[Task]: Print this span of the material below exactly: the line with "Context (json_loads : string", the line with "Implicit Types s : runtime_state S.", and every line between them, but nothing else.

[Data for review]:
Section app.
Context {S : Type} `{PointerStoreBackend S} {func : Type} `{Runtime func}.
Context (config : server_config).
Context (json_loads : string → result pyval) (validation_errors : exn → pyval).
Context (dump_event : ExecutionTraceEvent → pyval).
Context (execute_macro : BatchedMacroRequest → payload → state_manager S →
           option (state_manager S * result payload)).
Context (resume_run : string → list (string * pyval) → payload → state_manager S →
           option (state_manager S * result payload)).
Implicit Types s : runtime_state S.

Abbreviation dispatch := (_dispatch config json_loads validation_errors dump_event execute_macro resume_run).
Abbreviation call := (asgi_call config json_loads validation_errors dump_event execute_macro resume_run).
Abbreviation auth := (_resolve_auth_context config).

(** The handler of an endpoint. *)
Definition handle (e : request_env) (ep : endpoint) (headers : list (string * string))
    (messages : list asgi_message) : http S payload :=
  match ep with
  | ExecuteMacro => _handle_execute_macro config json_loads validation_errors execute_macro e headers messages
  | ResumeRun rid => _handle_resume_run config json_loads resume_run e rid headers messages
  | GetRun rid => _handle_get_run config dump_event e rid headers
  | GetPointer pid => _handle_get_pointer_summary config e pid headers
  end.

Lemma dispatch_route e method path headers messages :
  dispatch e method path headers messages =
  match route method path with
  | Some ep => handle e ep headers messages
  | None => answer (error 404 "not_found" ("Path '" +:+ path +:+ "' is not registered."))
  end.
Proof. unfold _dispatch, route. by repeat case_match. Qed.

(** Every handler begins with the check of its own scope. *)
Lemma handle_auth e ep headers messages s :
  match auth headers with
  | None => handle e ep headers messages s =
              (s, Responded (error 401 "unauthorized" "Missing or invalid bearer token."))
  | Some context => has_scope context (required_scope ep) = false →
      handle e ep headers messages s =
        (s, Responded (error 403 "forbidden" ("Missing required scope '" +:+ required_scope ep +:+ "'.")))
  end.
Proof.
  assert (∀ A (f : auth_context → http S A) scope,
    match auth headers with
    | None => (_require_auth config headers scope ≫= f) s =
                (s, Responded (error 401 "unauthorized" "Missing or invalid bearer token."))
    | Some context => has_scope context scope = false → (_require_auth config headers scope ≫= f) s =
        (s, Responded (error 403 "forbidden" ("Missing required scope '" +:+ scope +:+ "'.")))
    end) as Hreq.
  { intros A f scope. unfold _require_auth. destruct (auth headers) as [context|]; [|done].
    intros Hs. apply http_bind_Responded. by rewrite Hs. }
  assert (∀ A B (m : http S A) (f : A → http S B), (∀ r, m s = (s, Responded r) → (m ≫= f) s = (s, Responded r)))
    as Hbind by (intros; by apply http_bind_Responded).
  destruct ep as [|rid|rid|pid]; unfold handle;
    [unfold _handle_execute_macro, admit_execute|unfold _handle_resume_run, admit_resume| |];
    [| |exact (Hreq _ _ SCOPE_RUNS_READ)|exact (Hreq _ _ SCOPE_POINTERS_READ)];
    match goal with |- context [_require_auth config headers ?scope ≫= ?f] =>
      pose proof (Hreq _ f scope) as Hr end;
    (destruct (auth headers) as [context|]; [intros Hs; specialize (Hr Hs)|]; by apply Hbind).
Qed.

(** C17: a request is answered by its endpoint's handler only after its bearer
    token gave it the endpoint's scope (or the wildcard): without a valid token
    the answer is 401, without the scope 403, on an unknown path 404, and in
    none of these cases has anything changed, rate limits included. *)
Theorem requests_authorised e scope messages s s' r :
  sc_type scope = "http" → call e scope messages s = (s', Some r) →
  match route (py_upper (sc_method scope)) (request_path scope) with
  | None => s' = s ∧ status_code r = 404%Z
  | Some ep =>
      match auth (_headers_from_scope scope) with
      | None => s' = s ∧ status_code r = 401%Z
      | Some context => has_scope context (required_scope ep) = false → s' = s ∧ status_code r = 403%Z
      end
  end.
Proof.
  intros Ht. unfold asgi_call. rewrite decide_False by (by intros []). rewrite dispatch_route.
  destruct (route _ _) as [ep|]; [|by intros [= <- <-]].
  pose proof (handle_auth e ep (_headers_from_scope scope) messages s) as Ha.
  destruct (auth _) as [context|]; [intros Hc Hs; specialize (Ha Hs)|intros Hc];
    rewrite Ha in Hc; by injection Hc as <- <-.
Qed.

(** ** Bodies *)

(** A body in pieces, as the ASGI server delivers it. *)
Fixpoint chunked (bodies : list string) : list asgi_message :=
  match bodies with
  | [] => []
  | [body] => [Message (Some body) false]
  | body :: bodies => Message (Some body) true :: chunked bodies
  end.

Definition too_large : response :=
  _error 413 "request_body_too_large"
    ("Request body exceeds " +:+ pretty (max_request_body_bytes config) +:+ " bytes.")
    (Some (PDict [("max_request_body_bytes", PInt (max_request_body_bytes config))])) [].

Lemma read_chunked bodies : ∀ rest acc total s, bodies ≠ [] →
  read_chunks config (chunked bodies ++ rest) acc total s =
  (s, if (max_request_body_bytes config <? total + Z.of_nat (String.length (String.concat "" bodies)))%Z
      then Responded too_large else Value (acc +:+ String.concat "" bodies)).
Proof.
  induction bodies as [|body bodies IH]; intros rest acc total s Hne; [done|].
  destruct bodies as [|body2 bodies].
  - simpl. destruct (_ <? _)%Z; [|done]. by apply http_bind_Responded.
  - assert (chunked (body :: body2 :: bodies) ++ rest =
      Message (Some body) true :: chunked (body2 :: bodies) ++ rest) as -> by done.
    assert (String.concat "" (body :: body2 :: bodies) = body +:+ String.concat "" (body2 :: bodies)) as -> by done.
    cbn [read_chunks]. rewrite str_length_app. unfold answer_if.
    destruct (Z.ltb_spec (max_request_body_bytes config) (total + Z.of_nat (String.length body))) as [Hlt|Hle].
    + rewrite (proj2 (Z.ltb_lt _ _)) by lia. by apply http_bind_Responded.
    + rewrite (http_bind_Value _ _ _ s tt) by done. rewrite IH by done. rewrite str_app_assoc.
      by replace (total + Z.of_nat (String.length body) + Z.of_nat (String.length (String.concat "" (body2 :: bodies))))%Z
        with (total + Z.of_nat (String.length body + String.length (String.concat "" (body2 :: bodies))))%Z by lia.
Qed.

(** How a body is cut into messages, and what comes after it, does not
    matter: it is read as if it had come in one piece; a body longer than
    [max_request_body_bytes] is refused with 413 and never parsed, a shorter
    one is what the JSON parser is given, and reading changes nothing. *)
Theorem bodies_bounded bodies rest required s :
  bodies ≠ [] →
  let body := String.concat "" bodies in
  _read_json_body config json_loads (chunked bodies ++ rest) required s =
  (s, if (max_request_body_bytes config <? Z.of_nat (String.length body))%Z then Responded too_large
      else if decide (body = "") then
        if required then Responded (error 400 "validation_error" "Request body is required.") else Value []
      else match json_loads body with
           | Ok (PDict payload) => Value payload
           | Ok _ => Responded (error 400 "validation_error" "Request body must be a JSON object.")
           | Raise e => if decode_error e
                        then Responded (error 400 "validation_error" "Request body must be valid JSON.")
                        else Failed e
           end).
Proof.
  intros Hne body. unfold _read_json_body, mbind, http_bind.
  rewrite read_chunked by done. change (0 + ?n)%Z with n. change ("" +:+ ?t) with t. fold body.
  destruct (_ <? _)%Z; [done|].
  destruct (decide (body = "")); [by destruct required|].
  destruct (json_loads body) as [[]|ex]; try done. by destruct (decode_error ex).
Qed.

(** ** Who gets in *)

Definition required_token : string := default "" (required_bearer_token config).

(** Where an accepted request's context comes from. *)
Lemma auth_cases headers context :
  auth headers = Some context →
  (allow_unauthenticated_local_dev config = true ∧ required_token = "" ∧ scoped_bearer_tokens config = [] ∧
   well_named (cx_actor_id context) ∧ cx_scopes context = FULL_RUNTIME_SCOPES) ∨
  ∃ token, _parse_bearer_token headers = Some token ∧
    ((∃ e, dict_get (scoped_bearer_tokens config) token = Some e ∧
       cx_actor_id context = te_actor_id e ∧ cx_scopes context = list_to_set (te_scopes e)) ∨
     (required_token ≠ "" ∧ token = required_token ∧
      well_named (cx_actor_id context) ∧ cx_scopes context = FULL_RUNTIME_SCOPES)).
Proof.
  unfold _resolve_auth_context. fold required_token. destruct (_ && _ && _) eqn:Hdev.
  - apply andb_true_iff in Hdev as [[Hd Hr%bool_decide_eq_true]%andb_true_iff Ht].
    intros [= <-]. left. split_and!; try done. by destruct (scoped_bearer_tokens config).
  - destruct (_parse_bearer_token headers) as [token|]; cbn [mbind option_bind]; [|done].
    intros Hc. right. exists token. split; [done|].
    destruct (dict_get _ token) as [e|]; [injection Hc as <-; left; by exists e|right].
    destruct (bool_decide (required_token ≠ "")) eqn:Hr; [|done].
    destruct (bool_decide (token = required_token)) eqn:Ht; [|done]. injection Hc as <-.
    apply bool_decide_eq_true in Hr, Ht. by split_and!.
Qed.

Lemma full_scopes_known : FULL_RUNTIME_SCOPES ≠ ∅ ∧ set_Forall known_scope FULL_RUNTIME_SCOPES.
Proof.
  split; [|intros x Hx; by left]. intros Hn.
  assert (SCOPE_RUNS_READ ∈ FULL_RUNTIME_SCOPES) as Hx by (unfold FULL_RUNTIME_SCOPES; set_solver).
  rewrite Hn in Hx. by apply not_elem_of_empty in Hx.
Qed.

[Answer for this exercise]:
Context (json_loads : string → result pyval) (validation_errors : exn → pyval).
Context (dump_event : ExecutionTraceEvent → pyval).
Context (execute_macro : BatchedMacroRequest → payload → state_manager S →
           option (state_manager S * result payload)).
Context (resume_run : string → list (string * pyval) → payload → state_manager S →
           option (state_manager S * result payload)).
Implicit Types s : runtime_state S.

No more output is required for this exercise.